▸ Source records
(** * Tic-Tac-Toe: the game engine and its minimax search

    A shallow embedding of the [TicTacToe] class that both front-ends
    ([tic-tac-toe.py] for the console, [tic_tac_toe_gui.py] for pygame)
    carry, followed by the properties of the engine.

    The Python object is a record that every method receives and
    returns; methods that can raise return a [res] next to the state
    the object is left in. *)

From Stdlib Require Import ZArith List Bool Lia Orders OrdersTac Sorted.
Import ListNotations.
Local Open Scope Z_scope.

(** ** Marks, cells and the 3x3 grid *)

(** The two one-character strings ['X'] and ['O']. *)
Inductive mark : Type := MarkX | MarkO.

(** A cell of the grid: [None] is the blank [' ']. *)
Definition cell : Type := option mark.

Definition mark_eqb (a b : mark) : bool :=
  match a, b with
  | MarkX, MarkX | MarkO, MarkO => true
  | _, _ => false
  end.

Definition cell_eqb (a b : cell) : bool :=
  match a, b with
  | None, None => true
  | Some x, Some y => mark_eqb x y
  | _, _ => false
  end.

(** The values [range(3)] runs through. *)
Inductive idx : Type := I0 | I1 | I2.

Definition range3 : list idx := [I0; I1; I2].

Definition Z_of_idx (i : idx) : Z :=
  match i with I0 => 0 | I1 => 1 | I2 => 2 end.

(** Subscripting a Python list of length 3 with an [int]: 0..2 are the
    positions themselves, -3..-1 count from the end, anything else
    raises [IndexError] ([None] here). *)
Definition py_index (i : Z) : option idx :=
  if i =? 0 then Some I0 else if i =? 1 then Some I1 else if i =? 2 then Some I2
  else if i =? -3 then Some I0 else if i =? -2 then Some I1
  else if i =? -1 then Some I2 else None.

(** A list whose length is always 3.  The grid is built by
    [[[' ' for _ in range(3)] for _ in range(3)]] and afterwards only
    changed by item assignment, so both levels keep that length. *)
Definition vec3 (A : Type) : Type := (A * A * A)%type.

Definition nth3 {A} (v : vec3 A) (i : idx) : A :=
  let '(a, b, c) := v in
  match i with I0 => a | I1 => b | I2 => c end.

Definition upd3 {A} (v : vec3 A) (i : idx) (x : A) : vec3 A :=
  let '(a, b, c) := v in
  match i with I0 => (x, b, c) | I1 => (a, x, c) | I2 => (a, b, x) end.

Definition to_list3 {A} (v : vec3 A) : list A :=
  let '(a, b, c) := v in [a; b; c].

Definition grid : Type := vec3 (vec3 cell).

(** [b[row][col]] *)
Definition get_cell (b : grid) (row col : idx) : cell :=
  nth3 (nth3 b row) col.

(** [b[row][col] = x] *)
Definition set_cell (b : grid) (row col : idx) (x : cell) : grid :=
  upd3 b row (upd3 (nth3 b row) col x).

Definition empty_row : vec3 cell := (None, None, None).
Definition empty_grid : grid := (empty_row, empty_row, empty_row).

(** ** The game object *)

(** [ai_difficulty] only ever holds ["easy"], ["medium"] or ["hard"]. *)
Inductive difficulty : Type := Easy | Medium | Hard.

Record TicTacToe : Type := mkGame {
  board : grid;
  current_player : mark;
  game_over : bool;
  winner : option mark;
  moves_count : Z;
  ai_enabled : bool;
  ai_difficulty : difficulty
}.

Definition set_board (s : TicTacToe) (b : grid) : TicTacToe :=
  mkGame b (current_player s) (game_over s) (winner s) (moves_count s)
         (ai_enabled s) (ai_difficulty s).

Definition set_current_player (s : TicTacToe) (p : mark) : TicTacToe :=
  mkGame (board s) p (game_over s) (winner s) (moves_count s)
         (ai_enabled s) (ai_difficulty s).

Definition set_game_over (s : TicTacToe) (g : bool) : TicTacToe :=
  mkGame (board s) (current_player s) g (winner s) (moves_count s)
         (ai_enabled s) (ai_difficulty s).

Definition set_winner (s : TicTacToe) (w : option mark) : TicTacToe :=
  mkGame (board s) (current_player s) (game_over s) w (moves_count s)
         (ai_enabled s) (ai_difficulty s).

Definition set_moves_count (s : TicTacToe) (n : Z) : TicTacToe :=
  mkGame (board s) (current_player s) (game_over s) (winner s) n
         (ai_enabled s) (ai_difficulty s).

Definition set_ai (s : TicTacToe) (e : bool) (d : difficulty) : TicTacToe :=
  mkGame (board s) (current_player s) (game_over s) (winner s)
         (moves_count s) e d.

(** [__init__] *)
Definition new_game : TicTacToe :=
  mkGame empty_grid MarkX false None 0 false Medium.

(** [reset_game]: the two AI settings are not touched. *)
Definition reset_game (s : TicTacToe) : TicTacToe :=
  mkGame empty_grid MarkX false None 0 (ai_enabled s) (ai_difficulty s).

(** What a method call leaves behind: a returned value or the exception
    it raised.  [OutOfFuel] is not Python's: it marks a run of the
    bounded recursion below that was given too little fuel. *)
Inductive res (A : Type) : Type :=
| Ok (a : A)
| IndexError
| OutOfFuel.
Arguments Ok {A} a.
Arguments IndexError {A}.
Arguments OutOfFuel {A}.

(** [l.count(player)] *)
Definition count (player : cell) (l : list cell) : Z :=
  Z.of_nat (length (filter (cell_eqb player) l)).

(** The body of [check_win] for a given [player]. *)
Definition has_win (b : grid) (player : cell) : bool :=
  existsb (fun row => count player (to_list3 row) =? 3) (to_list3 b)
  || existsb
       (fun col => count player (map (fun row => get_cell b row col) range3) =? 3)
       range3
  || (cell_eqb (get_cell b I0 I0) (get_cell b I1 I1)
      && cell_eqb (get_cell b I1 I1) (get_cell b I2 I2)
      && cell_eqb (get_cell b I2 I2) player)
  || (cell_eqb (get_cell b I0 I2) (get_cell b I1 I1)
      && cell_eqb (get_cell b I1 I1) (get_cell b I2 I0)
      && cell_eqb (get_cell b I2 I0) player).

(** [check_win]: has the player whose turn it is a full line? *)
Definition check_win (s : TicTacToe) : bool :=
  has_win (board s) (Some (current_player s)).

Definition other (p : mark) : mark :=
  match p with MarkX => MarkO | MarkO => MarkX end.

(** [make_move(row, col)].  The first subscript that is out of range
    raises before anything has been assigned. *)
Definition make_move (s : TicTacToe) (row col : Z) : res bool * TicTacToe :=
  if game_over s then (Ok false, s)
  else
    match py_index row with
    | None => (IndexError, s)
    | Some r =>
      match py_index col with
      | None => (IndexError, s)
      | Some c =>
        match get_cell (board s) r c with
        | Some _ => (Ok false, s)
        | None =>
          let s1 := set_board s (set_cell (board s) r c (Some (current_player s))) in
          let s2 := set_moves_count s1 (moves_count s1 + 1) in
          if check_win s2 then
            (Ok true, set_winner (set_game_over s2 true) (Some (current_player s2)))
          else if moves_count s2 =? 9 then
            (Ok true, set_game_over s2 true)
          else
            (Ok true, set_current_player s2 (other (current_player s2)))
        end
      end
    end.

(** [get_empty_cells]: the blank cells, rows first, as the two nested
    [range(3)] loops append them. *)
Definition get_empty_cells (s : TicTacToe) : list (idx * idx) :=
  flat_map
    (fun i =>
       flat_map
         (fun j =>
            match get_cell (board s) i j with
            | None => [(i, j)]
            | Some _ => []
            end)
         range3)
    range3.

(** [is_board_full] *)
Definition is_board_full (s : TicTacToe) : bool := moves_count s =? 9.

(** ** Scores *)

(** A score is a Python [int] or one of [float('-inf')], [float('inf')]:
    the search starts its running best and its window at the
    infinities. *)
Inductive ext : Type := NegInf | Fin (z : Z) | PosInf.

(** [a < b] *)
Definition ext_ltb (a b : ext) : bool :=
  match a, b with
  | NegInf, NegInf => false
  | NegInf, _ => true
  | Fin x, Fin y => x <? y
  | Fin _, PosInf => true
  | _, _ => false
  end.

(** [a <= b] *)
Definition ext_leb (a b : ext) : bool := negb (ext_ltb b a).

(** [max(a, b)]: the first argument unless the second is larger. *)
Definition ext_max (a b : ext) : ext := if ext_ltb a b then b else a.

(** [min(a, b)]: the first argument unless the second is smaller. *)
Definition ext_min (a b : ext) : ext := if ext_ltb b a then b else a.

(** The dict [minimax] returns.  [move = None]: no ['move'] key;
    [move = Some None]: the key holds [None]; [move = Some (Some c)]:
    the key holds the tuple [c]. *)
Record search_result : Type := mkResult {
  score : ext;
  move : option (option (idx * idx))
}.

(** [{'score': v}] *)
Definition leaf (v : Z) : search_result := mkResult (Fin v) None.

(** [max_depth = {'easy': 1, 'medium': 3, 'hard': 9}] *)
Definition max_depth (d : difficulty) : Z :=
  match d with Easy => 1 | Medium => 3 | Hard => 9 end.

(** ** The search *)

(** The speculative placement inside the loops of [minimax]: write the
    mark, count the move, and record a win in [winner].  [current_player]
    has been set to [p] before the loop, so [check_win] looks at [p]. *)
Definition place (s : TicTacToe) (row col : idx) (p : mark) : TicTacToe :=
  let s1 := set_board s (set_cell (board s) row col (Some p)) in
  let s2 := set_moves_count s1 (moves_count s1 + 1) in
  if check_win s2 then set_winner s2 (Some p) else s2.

* * *

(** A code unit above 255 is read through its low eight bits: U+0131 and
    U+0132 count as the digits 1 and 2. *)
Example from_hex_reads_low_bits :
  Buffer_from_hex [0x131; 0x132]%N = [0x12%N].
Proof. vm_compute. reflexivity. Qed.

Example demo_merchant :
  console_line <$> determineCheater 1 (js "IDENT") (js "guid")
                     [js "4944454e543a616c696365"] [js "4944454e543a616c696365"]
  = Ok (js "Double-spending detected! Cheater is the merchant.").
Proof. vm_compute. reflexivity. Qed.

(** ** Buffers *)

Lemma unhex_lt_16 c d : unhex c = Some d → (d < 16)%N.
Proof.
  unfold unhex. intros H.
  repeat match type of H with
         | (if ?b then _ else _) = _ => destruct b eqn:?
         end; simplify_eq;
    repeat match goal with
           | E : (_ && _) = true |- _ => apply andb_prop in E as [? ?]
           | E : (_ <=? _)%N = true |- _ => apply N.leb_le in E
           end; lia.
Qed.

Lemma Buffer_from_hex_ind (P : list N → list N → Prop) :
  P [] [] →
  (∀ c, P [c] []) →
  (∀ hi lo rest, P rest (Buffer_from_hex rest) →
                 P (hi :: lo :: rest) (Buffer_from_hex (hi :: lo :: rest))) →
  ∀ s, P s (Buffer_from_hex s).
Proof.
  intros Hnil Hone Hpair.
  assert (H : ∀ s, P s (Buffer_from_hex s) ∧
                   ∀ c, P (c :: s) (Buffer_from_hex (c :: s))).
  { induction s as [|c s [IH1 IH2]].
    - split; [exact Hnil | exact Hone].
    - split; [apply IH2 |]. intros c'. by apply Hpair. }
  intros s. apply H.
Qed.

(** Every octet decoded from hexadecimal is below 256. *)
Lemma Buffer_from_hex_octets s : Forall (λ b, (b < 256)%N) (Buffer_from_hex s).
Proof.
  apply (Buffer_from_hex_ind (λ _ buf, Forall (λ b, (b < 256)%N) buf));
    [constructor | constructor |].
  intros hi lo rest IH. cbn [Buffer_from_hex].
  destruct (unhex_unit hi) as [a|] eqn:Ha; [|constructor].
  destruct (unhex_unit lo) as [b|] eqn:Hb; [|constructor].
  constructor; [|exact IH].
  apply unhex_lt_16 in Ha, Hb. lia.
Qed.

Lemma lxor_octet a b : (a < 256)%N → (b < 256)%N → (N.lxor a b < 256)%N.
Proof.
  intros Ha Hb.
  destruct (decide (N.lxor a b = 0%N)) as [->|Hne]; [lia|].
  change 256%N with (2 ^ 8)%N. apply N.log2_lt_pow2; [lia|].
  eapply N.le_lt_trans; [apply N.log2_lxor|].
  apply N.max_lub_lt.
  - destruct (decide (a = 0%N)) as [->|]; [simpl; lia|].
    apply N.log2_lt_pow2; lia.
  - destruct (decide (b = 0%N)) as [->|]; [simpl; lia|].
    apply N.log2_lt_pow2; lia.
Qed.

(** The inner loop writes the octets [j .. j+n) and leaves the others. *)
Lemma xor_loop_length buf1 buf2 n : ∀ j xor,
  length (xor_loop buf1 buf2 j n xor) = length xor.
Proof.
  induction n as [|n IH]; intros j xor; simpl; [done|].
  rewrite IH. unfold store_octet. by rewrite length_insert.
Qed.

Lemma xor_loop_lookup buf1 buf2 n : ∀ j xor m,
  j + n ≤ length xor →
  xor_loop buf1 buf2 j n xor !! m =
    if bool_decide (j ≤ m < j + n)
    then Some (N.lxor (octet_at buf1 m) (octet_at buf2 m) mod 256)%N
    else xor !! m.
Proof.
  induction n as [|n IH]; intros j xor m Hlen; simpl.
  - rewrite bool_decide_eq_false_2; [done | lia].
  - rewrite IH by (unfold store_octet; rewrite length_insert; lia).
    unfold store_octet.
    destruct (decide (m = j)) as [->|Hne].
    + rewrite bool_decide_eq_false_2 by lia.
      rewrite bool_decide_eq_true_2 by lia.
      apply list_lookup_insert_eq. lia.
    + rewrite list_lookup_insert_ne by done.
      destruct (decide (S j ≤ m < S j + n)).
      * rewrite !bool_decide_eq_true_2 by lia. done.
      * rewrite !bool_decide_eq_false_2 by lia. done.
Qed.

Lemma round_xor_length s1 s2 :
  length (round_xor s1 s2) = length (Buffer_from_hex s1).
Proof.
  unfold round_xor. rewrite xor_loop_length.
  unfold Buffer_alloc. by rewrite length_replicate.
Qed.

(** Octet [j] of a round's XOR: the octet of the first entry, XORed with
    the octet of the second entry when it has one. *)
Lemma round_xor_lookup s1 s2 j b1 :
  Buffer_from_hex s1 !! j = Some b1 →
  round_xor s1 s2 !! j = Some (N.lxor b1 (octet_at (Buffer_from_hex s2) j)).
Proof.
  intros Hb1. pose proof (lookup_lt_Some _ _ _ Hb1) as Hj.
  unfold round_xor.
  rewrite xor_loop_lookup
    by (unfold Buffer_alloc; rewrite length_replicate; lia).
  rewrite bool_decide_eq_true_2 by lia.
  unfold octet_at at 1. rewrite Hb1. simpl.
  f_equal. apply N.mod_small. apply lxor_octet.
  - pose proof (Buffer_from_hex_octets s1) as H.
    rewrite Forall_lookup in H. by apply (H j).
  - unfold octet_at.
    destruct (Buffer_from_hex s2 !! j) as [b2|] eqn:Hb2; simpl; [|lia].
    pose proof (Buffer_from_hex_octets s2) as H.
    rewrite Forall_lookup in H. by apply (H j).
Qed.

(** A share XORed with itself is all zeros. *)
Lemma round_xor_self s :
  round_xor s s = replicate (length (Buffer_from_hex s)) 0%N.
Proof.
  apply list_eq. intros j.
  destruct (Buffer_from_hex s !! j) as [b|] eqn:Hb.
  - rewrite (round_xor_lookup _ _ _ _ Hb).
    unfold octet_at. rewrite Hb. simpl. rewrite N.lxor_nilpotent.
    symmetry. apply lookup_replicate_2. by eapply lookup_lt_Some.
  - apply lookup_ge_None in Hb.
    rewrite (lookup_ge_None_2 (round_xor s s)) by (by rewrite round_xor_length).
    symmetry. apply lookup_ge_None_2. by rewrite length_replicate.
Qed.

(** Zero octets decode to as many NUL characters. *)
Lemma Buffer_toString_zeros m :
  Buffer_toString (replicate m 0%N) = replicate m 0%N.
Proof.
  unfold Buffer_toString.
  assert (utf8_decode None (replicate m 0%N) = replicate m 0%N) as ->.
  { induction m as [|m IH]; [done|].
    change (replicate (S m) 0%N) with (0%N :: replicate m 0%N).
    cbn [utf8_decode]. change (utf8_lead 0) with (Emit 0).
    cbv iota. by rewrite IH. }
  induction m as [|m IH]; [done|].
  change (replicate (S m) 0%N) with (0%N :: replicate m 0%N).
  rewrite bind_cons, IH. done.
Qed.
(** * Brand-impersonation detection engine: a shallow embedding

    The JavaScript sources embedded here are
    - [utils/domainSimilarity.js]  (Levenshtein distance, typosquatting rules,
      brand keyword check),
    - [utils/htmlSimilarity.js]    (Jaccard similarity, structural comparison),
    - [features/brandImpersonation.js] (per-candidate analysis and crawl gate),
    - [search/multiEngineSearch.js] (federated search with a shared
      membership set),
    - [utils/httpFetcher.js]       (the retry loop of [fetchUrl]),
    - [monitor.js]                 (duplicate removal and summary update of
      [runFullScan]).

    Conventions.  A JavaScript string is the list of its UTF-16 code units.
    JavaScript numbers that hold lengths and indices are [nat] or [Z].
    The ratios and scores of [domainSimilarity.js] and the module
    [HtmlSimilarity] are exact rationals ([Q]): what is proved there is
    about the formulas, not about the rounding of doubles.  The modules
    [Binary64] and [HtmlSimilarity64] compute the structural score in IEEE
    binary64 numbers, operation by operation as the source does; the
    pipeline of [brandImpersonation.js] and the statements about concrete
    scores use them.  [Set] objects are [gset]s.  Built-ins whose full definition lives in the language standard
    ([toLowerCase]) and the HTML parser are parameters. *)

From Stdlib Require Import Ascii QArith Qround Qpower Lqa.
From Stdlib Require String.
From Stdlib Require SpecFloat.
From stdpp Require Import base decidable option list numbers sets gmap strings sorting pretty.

▸ Assignment
Reproduce the entries above exactly, but only the lines between the line holding "moves_count : Z;" and the line holding "(** [reset_game]: the", inclusive.

▸ Problem solution
  moves_count : Z;
  ai_enabled : bool;
  ai_difficulty : difficulty
}.

Definition set_board (s : TicTacToe) (b : grid) : TicTacToe :=
  mkGame b (current_player s) (game_over s) (winner s) (moves_count s)
         (ai_enabled s) (ai_difficulty s).

Definition set_current_player (s : TicTacToe) (p : mark) : TicTacToe :=
  mkGame (board s) p (game_over s) (winner s) (moves_count s)
         (ai_enabled s) (ai_difficulty s).

Definition set_game_over (s : TicTacToe) (g : bool) : TicTacToe :=
  mkGame (board s) (current_player s) g (winner s) (moves_count s)
         (ai_enabled s) (ai_difficulty s).

Definition set_winner (s : TicTacToe) (w : option mark) : TicTacToe :=
  mkGame (board s) (current_player s) (game_over s) w (moves_count s)
         (ai_enabled s) (ai_difficulty s).

Definition set_moves_count (s : TicTacToe) (n : Z) : TicTacToe :=
  mkGame (board s) (current_player s) (game_over s) (winner s) n
         (ai_enabled s) (ai_difficulty s).

Definition set_ai (s : TicTacToe) (e : bool) (d : difficulty) : TicTacToe :=
  mkGame (board s) (current_player s) (game_over s) (winner s)
         (moves_count s) e d.

(** [__init__] *)
Definition new_game : TicTacToe :=
  mkGame empty_grid MarkX false None 0 false Medium.

(** [reset_game]: the two AI settings are not touched. *)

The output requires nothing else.